Your goal:
Copy out each line of the data that includes the string "bytes".

Supplied entries:
>>>

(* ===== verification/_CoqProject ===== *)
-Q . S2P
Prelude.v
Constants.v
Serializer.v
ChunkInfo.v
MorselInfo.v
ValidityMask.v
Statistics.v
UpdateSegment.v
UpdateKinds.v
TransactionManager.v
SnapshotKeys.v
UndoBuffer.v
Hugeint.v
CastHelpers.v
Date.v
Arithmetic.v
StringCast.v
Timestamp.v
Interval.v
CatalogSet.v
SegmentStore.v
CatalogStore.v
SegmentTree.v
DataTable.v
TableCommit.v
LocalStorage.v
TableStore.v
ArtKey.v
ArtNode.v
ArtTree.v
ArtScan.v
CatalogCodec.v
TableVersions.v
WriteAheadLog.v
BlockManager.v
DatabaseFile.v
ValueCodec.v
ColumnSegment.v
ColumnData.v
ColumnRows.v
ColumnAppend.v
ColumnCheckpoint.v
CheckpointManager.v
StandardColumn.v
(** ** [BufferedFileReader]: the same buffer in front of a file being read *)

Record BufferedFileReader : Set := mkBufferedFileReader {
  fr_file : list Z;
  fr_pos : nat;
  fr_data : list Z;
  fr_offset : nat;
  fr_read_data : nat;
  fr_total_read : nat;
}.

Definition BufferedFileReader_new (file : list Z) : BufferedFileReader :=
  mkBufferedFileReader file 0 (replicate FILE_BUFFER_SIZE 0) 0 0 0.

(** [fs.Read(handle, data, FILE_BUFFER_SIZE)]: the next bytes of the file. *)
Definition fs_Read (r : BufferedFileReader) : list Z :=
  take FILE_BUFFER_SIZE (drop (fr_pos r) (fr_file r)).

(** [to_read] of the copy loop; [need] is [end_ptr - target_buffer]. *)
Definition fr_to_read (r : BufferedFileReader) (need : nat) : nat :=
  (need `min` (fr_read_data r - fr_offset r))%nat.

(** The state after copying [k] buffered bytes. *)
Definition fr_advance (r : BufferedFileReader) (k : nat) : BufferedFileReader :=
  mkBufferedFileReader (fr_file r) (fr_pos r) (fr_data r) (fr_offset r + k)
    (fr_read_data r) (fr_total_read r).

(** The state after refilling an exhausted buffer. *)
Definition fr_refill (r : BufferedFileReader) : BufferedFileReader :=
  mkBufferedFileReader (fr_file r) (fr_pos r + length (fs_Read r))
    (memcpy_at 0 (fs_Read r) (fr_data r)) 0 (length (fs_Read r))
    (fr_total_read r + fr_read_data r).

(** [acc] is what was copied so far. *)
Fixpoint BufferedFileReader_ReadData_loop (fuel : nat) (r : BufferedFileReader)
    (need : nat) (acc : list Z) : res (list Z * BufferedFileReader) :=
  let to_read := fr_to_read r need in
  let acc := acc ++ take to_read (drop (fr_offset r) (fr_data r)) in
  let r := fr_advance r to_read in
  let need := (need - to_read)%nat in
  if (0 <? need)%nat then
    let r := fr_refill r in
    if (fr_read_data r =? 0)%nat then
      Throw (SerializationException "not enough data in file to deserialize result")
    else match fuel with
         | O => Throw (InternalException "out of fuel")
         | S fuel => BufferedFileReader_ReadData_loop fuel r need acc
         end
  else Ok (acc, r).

<<<
>>>

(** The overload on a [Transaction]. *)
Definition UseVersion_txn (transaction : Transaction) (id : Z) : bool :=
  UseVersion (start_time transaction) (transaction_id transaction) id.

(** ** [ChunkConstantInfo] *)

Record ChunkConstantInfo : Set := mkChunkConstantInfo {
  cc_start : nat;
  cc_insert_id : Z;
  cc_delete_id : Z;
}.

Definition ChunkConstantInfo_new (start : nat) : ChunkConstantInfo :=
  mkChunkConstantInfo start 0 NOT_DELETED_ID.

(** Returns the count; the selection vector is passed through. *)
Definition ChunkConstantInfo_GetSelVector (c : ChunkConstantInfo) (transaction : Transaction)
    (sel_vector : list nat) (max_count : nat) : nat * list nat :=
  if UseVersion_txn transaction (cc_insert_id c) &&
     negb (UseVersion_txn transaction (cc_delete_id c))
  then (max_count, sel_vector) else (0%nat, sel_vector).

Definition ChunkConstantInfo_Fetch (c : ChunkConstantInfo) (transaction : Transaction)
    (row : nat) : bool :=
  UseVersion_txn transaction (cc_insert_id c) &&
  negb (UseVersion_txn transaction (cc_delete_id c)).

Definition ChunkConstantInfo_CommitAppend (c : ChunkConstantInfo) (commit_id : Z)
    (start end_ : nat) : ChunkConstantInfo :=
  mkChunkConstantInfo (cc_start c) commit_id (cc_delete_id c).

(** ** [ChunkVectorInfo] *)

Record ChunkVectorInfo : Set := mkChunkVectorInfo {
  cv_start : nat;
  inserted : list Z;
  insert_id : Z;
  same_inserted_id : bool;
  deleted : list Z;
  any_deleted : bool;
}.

<<<
>>>

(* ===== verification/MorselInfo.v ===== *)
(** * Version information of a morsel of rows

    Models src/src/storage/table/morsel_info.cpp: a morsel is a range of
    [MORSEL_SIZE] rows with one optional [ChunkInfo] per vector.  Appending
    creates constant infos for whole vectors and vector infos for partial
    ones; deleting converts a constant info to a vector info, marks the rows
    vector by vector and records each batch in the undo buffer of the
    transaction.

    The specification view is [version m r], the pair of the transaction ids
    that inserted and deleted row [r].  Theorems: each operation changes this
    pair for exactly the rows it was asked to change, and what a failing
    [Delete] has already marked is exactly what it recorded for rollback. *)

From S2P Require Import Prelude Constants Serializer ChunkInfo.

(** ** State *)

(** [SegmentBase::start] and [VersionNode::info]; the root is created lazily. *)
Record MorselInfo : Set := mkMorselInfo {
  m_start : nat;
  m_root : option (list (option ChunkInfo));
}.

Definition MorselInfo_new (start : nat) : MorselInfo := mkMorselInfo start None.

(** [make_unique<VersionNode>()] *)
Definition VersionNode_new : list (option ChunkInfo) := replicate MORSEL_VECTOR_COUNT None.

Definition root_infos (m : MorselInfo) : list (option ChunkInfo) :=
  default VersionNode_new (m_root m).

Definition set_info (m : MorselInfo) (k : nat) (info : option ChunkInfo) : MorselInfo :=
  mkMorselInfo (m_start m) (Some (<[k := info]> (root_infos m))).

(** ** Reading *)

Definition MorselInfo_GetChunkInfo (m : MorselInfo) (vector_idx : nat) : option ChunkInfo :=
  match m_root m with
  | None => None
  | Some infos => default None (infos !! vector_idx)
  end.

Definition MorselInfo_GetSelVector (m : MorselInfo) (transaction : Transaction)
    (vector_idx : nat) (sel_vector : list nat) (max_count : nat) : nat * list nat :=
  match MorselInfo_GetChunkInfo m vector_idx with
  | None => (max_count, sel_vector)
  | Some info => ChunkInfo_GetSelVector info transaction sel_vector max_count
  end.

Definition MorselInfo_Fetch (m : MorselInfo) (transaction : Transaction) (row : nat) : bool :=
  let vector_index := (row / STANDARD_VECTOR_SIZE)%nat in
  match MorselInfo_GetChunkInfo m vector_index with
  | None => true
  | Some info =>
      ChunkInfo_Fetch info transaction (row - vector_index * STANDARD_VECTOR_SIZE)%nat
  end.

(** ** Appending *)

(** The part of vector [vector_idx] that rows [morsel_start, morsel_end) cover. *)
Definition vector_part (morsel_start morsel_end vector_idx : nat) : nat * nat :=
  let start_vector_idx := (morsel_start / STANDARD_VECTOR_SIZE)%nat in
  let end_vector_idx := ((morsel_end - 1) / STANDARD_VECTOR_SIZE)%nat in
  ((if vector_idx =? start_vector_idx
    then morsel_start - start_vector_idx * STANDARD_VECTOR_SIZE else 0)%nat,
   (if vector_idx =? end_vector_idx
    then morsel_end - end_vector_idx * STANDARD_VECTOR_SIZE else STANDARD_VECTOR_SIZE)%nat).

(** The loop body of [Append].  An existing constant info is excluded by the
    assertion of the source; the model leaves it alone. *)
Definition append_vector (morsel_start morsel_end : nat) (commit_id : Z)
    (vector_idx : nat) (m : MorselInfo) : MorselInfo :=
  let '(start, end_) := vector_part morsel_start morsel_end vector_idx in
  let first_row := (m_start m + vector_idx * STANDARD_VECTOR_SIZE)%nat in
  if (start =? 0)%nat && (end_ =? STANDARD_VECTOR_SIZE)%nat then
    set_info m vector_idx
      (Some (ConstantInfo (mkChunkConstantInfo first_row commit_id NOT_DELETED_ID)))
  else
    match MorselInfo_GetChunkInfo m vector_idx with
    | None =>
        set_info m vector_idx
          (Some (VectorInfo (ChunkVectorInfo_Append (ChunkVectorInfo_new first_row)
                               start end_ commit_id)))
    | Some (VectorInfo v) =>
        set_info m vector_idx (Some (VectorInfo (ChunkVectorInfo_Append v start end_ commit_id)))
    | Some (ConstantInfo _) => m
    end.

<<<

Solution to this problem:
(** [fs.Read(handle, data, FILE_BUFFER_SIZE)]: the next bytes of the file. *)
(** The state after copying [k] buffered bytes. *)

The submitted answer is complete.